Dans le cadre de nos réflexions, il devient soudain évident que le problème n’est plus dans le questionnement, quand bien même cela serait judicieux ; mais, dans l’hypothèse conçue dans la sphère de notre imaginaire. Nos limites et complexes personnels ne sont jamais innocents.

En Haïti, la bourgeoise est représentée dans notre imaginaire comme un individu à peau claire. Pour illustrer l’affaire, je reprends ici cet autre commentaire, fort judicieux, qui mérite toute notre attention. « (…)

Donc, il suffit d’être clair de peau pour être bourgeois ou bourgeoise ? Et les gens de Casales, de Fond des Blancs, de Côte-de-Fer, etc. qui sont clairs de peaux/Mulâtres/Quarterons/hybrides/mélangés /Mamelouks ….mais pauvres et souvent illettrés sont-ils/elles aussi bourgeois/bourgeoises ? ».

Ne dit-on pas que celui qui a un marteau voit partout des clous à enfoncer ? Le marteau c’est facebook, et les clous à enfoncer ce sont les critiques.
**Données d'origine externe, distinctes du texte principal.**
(** The digits of length [k], if some convert back to [x]. *)
Definition candidate (x : number) (p q n0 k : Z) : option (Z * Z) :=
  let lo := below p q n0 k in
  let back c := SameValue (of_decimal c (n0 - k)) x in
  match back lo, back (lo + 1) with
  | true, true => Some (nearest p q n0 k)
  | true, false => Some (digits_exponent n0 k lo)
  | false, true => Some (digits_exponent n0 k (lo + 1))
  | false, false => None
  end.

(** The shortest digits, from [k] digits on; after [fuel] lengths the
    nearest digits of the next length are taken. *)
Fixpoint shortest (fuel : nat) (x : number) (p q n0 k : Z) : Z * Z :=
  match fuel with
  | O => nearest p q n0 k
  | S fuel' =>
      match candidate x p q n0 k with
      | Some sn => sn
      | None => shortest fuel' x p q n0 (k + 1)
      end
  end.

(** Steps 7 to 11: the digits laid out in fixed or exponential notation. *)
Definition layout (s n : Z) : string :=
  let ds := decimal s in
  let k := Z.of_nat (String.length ds) in
  if (k <=? n) && (n <=? 21) then ds +:+ zeros (Z.to_nat (n - k))
  else if (0 <? n) && (n <=? 21) then
    take (Z.to_nat n) ds +:+ "." +:+ drop (Z.to_nat n) ds
  else if (-6 <? n) && (n <=? 0) then "0." +:+ zeros (Z.to_nat (- n)) +:+ ds
  else
    let e := n - 1 in
    let exponent := (if e <? 0 then "-" else "+") +:+ decimal (Z.abs e) in
    if k =? 1 then ds +:+ "e" +:+ exponent
    else take 1 ds +:+ "." +:+ drop 1 ds +:+ "e" +:+ exponent.

(** Lengths 1 to 16 are tried; seventeen digits identify every binary64
    value. *)
Definition toString_positive (m : positive) (e : Z) : string :=
  let x := binary_normalize prec emax (Z.pos m) e false in
  let '(p, q) := fraction m e in
  let '(s, n) := shortest 16 x p q (decimal_exponent p q) 1 in
  layout s n.

Definition toString (x : number) : string :=
  match x with
  | S754_nan => "NaN"
  | S754_zero _ => "0"
  | S754_infinity s => if s then "-Infinity" else "Infinity"
  | S754_finite s m e => (if s then "-" else "") +:+ toString_positive m e
  end.

(** *** Number.prototype.toFixed

    ECMA-262, Number.prototype.toFixed(fractionDigits): the integer [n]
    for which [n / 10 ^ f - x] is as close to zero as possible, the larger
    of two; its digits, padded with zeros to [f + 1] of them, with a point
    before the last [f]. *)

Definition round_half_up (p q f : Z) : Z := (2 * p * 10 ^ f + q) / (2 * q).

Definition fixed_digits (n : Z) (f : nat) : string :=
  let m := decimal n in
  let k := String.length m in
  let m := if (k <=? f)%nat then zeros (f + 1 - k) +:+ m else m in
  let k := String.length m in
  if (f =? 0)%nat then m else take (k - f) m +:+ "." +:+ drop (k - f) m.

Definition toFixed (x : number) (fractionDigits : nat) : string :=
  match x with
  | S754_nan => "NaN"
  | S754_infinity s => if s then "-Infinity" else "Infinity"
  | S754_zero _ => fixed_digits 0 fractionDigits
  | S754_finite s m e =>
      let '(p, q) := fraction m e in
      (if s then "-" else "") +:+
      (if 10 ^ 21 * q <=? p then toString_positive m e
       else fixed_digits (round_half_up p q (Z.of_nat fractionDigits)) fractionDigits)
  end.

(** Follows the spec's words, "rendered with exactly two decimal digits":
    the sign, the integer part of [n / 100], a point, and the two last
    digits of [n] (the hundredths). *)
Definition two_decimals (negative : bool) (n : Z) : string :=
  (if negative then "-" else "") +:+ decimal (n / 100) +:+ "." +:+
  String (digit (n / 10 mod 10)) (String (digit (n mod 10)) "").

End Number.

(** ** JavaScript values *)

Module JS.
Import Number.

(** What [JSON.parse] can produce, and [undefined] (a missing property). An
    object is its own properties in order; a read takes the first entry of
    a key. *)
#[warnings="-register-all"]
Inductive value : Type :=
  | VUndefined
  | VNull
  | VBool (b : bool)
  | VNum (x : number)
  | VStr (s : string)
  | VArr (items : list value)
  | VObj (props : list (string * value)).

(** What a [throw] or a rejected promise carries: an [Error] object (of any
    subclass) with its [message], or any other value. *)
Inductive thrown : Type :=
  | Error (message : string)
  | NotError (v : value).

(** A computation that returns or throws. *)
Definition completion (A : Type) : Type := thrown + A.

(** What the JavaScript engine and the browser decide. *)
Record Host : Type := {
  (** [Number.prototype.toLocaleString()] in the default locale *)
  toLocaleString : number -> string;
  (** [String.prototype.toUpperCase()] *)
  toUpperCase : string -> string;
  (** [getDefaultDate()] of [@/lib/utils] at its [i]-th call: today's date
      in the format of the input fields *)
  getDefaultDate : nat -> string;
  (** message of the [TypeError] for reading property [k] of [undefined]
      or [null] *)
  cannot_read : value -> string -> string;
  (** message of the [TypeError] for an object without a primitive value *)
  cannot_convert : string;
  (** [formatResultForCopy] run by the engine on a stored value that has
      not the shape of a [StockAnalysisResult] (TypeScript does not check
      [json.data]): the text or the [TypeError] that the coercions of
      JavaScript give, left open here *)
  other_shape : value -> completion string;
}.

(** ToBoolean. *)
Definition ToBoolean (v : value) : bool :=
  match v with
  | VUndefined | VNull => false
  | VBool b => b
  | VNum (S754_zero _) | VNum S754_nan => false
  | VNum _ => true
  | VStr s => negb (String.eqb s "")
  | VArr _ | VObj _ => true
  end.

Fixpoint own (props : list (string * value)) (k : string) : option value :=
  match props with
  | [] => None
  | (k', v) :: rest => if String.eqb k' k then Some v else own rest k
  end.

(** [v.k] for a key [k] that no built-in prototype defines (the component
    reads [success], [error] and [data]): the own property of an object,
    [undefined] on an array or a primitive, a [TypeError] on [undefined] and
    [null]. *)
Definition Get (h : Host) (v : value) (k : string) : completion value :=
  match v with
  | VUndefined | VNull => inl (Error (cannot_read h v k))
  | VObj props => inr (default VUndefined (own props k))
  | _ => inr VUndefined
  end.

(** [a || b]. *)
Definition logical_or (a b : value) : value := if ToBoolean a then a else b.

Fixpoint join (sep : string) (parts : list (completion string)) : completion string :=
  match parts with
  | [] => inr ""
  | [part] => part
  | part :: rest =>
      match part, join sep rest with
      | inl e, _ => inl e
      | inr _, inl e => inl e
      | inr s, inr s' => inr (s +:+ sep +:+ s')
      end
  end.

(** ToString. An object of [JSON.parse] inherits [Object.prototype.toString]
    unless it has an own [toString], which is no function: then no method
    gives a primitive. An array joins its elements. *)
Fixpoint ToString (h : Host) (v : value) : completion string :=
  match v with
  | VUndefined => inr "undefined"
  | VNull => inr "null"
  | VBool b => inr (if b then "true" else "false")
  | VNum x => inr (Number.toString x)
  | VStr s => inr s
  | VArr items =>
      join "," ((fix elements (l : list value) : list (completion string) :=
                   match l with
                   | [] => []
                   | VUndefined :: l' | VNull :: l' => inr "" :: elements l'
                   | v' :: l' => ToString h v' :: elements l'
                   end) items)
  | VObj props =>
      match own props "toString" with
      | Some _ => inl (Error (cannot_convert h))
      | None => inr "[object Object]"
      end
  end.

(** *** A host: the en-US locale, V8's messages *)

Import Digits.

(** Groups of three digits from the right. *)
Fixpoint group3 (s : string) : string :=
  match s with
  | EmptyString => ""
  | String c s' =>
      let n := String.length s' in
      if (0 <? n)%nat && (n mod 3 =? 0)%nat then String c ("," +:+ group3 s')
      else String c (group3 s')
  end.

Fixpoint strip_zeros (fuel : nat) (s : string) : string :=
  match fuel with
  | O => s
  | S fuel' =>
      let k := String.length s in
      if String.eqb (drop (k - 1) s) "0" then strip_zeros fuel' (take (k - 1) s)
      else s
  end.

(** ECMA-402, FormatNumericToString with the default options of
    Intl.NumberFormat: at most three fraction digits, half away from zero,
    trailing zeros removed, the integer grouped. *)
Definition toLocaleString_enUS (x : number) : string :=
  match x with
  | S754_nan => "NaN"
  | S754_infinity s => (if s then "-" else "") +:+ "∞"
  | S754_zero s => (if s then "-" else "") +:+ "0"
  | S754_finite s m e =>
      let '(p, q) := fraction m e in
      let n := round_half_up p q 3 in
      let integer := decimal (n / 1000) in
      let fractional := strip_zeros 3 (drop 1 (decimal (1000 + n mod 1000))) in
      (if s then "-" else "") +:+ group3 integer +:+
      (if String.eqb fractional "" then "" else "." +:+ fractional)
  end.

Definition upper (c : ascii) : ascii :=
  let n := nat_of_ascii c in
  if (97 <=? n)%nat && (n <=? 122)%nat then ascii_of_nat (n - 32) else c.

(** Upper case of the ASCII letters; the other code units stay. *)
Fixpoint toUpperCase_ascii (s : string) : string :=
  match s with
  | EmptyString => ""
  | String c s' => String (upper c) (toUpperCase_ascii s')
  end.

Definition today : string := "2024-01-31".

Definition enUS : Host := {|
  toLocaleString := toLocaleString_enUS;
  toUpperCase := toUpperCase_ascii;
  getDefaultDate := fun _ => today;
  cannot_read := fun v k =>
    "Cannot read properties of " +:+
    (match v with VNull => "null" | _ => "undefined" end) +:+
    " (reading '" +:+ k +:+ "')";
  cannot_convert := "Cannot convert object to primitive value";
  other_shape := fun _ =>
    inl (Error "Cannot read properties of undefined (reading 'emiten')");
|}.

End JS.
C´est ainsi que dénoncer tout simplement la cherté des frais de scolarité des grandes universités américaines, et plus particulièrement de Cornell University : USD 67 613 $ l’an, dans le but d’en faire un objet de critique contre les familles qui en assument les frais parce que l’on sait que l’argent est le seul vecteur de la classe élitiste en Haïti, c’est susciter une amalgame.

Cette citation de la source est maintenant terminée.